▶ [WHAT YOU SHOULD DO]:
Would you please write out each entry that follows, exactly as written?
··········
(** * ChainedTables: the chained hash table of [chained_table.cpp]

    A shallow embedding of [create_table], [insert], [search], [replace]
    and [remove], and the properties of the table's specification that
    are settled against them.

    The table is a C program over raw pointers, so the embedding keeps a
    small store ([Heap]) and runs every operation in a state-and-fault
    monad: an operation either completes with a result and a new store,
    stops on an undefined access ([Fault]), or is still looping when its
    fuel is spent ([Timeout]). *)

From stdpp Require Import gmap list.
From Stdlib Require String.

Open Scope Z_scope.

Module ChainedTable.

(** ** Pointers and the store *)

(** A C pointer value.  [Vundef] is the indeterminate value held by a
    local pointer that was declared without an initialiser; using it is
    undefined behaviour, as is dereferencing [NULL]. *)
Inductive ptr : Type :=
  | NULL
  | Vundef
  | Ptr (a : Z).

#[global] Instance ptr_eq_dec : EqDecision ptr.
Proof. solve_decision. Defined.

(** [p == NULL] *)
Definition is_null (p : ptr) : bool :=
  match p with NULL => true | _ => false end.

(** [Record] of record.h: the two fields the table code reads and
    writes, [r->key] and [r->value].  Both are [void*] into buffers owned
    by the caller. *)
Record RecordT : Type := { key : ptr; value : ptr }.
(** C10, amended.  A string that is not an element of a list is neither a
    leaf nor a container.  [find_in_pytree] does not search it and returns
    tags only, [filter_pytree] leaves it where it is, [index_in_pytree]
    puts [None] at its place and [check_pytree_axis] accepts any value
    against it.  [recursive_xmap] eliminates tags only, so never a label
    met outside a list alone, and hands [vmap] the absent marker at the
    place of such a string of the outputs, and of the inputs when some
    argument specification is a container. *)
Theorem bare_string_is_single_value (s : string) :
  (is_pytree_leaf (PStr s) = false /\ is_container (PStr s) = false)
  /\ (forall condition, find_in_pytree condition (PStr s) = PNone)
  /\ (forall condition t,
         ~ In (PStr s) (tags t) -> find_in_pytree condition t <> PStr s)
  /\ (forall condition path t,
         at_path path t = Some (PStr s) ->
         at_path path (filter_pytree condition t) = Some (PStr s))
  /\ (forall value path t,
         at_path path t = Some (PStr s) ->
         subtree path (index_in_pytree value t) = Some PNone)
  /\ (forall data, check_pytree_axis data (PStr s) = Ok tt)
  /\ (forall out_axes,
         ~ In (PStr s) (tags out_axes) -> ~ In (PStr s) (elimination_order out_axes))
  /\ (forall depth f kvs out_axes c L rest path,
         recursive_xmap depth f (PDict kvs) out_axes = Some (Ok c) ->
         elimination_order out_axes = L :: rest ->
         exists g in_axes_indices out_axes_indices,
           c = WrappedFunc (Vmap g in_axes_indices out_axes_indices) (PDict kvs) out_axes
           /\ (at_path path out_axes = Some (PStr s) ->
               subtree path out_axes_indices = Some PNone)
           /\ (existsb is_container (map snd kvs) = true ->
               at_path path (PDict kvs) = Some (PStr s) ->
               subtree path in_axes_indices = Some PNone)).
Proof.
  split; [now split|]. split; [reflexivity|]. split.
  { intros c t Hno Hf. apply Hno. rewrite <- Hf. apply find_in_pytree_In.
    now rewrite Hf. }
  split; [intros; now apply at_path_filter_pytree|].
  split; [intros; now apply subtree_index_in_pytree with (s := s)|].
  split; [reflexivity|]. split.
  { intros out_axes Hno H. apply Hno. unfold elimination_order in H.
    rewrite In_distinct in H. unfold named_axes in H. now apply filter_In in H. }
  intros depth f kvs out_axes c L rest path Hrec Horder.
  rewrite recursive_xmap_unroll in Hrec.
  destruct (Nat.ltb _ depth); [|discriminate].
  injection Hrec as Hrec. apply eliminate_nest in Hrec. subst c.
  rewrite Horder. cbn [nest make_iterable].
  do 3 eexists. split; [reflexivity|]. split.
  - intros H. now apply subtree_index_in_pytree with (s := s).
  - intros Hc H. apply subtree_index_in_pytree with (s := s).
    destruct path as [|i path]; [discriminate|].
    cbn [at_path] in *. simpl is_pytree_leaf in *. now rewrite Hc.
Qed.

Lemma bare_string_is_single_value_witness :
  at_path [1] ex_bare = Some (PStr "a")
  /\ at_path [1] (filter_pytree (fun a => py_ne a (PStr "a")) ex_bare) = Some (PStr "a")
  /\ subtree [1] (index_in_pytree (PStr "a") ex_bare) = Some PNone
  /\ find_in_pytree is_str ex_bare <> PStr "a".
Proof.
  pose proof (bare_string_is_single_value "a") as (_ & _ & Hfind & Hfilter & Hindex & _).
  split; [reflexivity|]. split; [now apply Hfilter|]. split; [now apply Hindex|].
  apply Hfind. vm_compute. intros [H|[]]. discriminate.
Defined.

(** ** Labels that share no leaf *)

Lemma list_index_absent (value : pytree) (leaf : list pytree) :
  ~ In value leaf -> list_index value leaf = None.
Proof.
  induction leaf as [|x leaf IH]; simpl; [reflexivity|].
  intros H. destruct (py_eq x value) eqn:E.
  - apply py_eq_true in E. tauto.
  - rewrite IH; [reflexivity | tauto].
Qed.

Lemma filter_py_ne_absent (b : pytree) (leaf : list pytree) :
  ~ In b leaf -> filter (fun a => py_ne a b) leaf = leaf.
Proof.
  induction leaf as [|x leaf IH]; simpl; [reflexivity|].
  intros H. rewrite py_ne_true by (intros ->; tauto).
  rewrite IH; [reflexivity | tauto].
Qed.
··········
▶ [TASK ANSWER]:
(** * ChainedTables: the chained hash table of [chained_table.cpp]

    A shallow embedding of [create_table], [insert], [search], [replace]
    and [remove], and the properties of the table's specification that
    are settled against them.

    The table is a C program over raw pointers, so the embedding keeps a
    small store ([Heap]) and runs every operation in a state-and-fault
    monad: an operation either completes with a result and a new store,
    stops on an undefined access ([Fault]), or is still looping when its
    fuel is spent ([Timeout]). *)

From stdpp Require Import gmap list.
From Stdlib Require String.

Open Scope Z_scope.

Module ChainedTable.

(** ** Pointers and the store *)

(** A C pointer value.  [Vundef] is the indeterminate value held by a
    local pointer that was declared without an initialiser; using it is
    undefined behaviour, as is dereferencing [NULL]. *)
Inductive ptr : Type :=
  | NULL
  | Vundef
  | Ptr (a : Z).

#[global] Instance ptr_eq_dec : EqDecision ptr.
Proof. solve_decision. Defined.

(** [p == NULL] *)
Definition is_null (p : ptr) : bool :=
  match p with NULL => true | _ => false end.

(** [Record] of record.h: the two fields the table code reads and
    writes, [r->key] and [r->value].  Both are [void*] into buffers owned
    by the caller. *)
Record RecordT : Type := { key : ptr; value : ptr }.
(** C10, amended.  A string that is not an element of a list is neither a
    leaf nor a container.  [find_in_pytree] does not search it and returns
    tags only, [filter_pytree] leaves it where it is, [index_in_pytree]
    puts [None] at its place and [check_pytree_axis] accepts any value
    against it.  [recursive_xmap] eliminates tags only, so never a label
    met outside a list alone, and hands [vmap] the absent marker at the
    place of such a string of the outputs, and of the inputs when some
    argument specification is a container. *)
Theorem bare_string_is_single_value (s : string) :
  (is_pytree_leaf (PStr s) = false /\ is_container (PStr s) = false)
  /\ (forall condition, find_in_pytree condition (PStr s) = PNone)
  /\ (forall condition t,
         ~ In (PStr s) (tags t) -> find_in_pytree condition t <> PStr s)
  /\ (forall condition path t,
         at_path path t = Some (PStr s) ->
         at_path path (filter_pytree condition t) = Some (PStr s))
  /\ (forall value path t,
         at_path path t = Some (PStr s) ->
         subtree path (index_in_pytree value t) = Some PNone)
  /\ (forall data, check_pytree_axis data (PStr s) = Ok tt)
  /\ (forall out_axes,
         ~ In (PStr s) (tags out_axes) -> ~ In (PStr s) (elimination_order out_axes))
  /\ (forall depth f kvs out_axes c L rest path,
         recursive_xmap depth f (PDict kvs) out_axes = Some (Ok c) ->
         elimination_order out_axes = L :: rest ->
         exists g in_axes_indices out_axes_indices,
           c = WrappedFunc (Vmap g in_axes_indices out_axes_indices) (PDict kvs) out_axes
           /\ (at_path path out_axes = Some (PStr s) ->
               subtree path out_axes_indices = Some PNone)
           /\ (existsb is_container (map snd kvs) = true ->
               at_path path (PDict kvs) = Some (PStr s) ->
               subtree path in_axes_indices = Some PNone)).
Proof.
  split; [now split|]. split; [reflexivity|]. split.
  { intros c t Hno Hf. apply Hno. rewrite <- Hf. apply find_in_pytree_In.
    now rewrite Hf. }
  split; [intros; now apply at_path_filter_pytree|].
  split; [intros; now apply subtree_index_in_pytree with (s := s)|].
  split; [reflexivity|]. split.
  { intros out_axes Hno H. apply Hno. unfold elimination_order in H.
    rewrite In_distinct in H. unfold named_axes in H. now apply filter_In in H. }
  intros depth f kvs out_axes c L rest path Hrec Horder.
  rewrite recursive_xmap_unroll in Hrec.
  destruct (Nat.ltb _ depth); [|discriminate].
  injection Hrec as Hrec. apply eliminate_nest in Hrec. subst c.
  rewrite Horder. cbn [nest make_iterable].
  do 3 eexists. split; [reflexivity|]. split.
  - intros H. now apply subtree_index_in_pytree with (s := s).
  - intros Hc H. apply subtree_index_in_pytree with (s := s).
    destruct path as [|i path]; [discriminate|].
    cbn [at_path] in *. simpl is_pytree_leaf in *. now rewrite Hc.
Qed.

Lemma bare_string_is_single_value_witness :
  at_path [1] ex_bare = Some (PStr "a")
  /\ at_path [1] (filter_pytree (fun a => py_ne a (PStr "a")) ex_bare) = Some (PStr "a")
  /\ subtree [1] (index_in_pytree (PStr "a") ex_bare) = Some PNone
  /\ find_in_pytree is_str ex_bare <> PStr "a".
Proof.
  pose proof (bare_string_is_single_value "a") as (_ & _ & Hfind & Hfilter & Hindex & _).
  split; [reflexivity|]. split; [now apply Hfilter|]. split; [now apply Hindex|].
  apply Hfind. vm_compute. intros [H|[]]. discriminate.
Defined.

(** ** Labels that share no leaf *)

Lemma list_index_absent (value : pytree) (leaf : list pytree) :
  ~ In value leaf -> list_index value leaf = None.
Proof.
  induction leaf as [|x leaf IH]; simpl; [reflexivity|].
  intros H. destruct (py_eq x value) eqn:E.
  - apply py_eq_true in E. tauto.
  - rewrite IH; [reflexivity | tauto].
Qed.

Lemma filter_py_ne_absent (b : pytree) (leaf : list pytree) :
  ~ In b leaf -> filter (fun a => py_ne a b) leaf = leaf.
Proof.
  induction leaf as [|x leaf IH]; simpl; [reflexivity|].
  intros H. rewrite py_ne_true by (intros ->; tauto).
  rewrite IH; [reflexivity | tauto].
Qed.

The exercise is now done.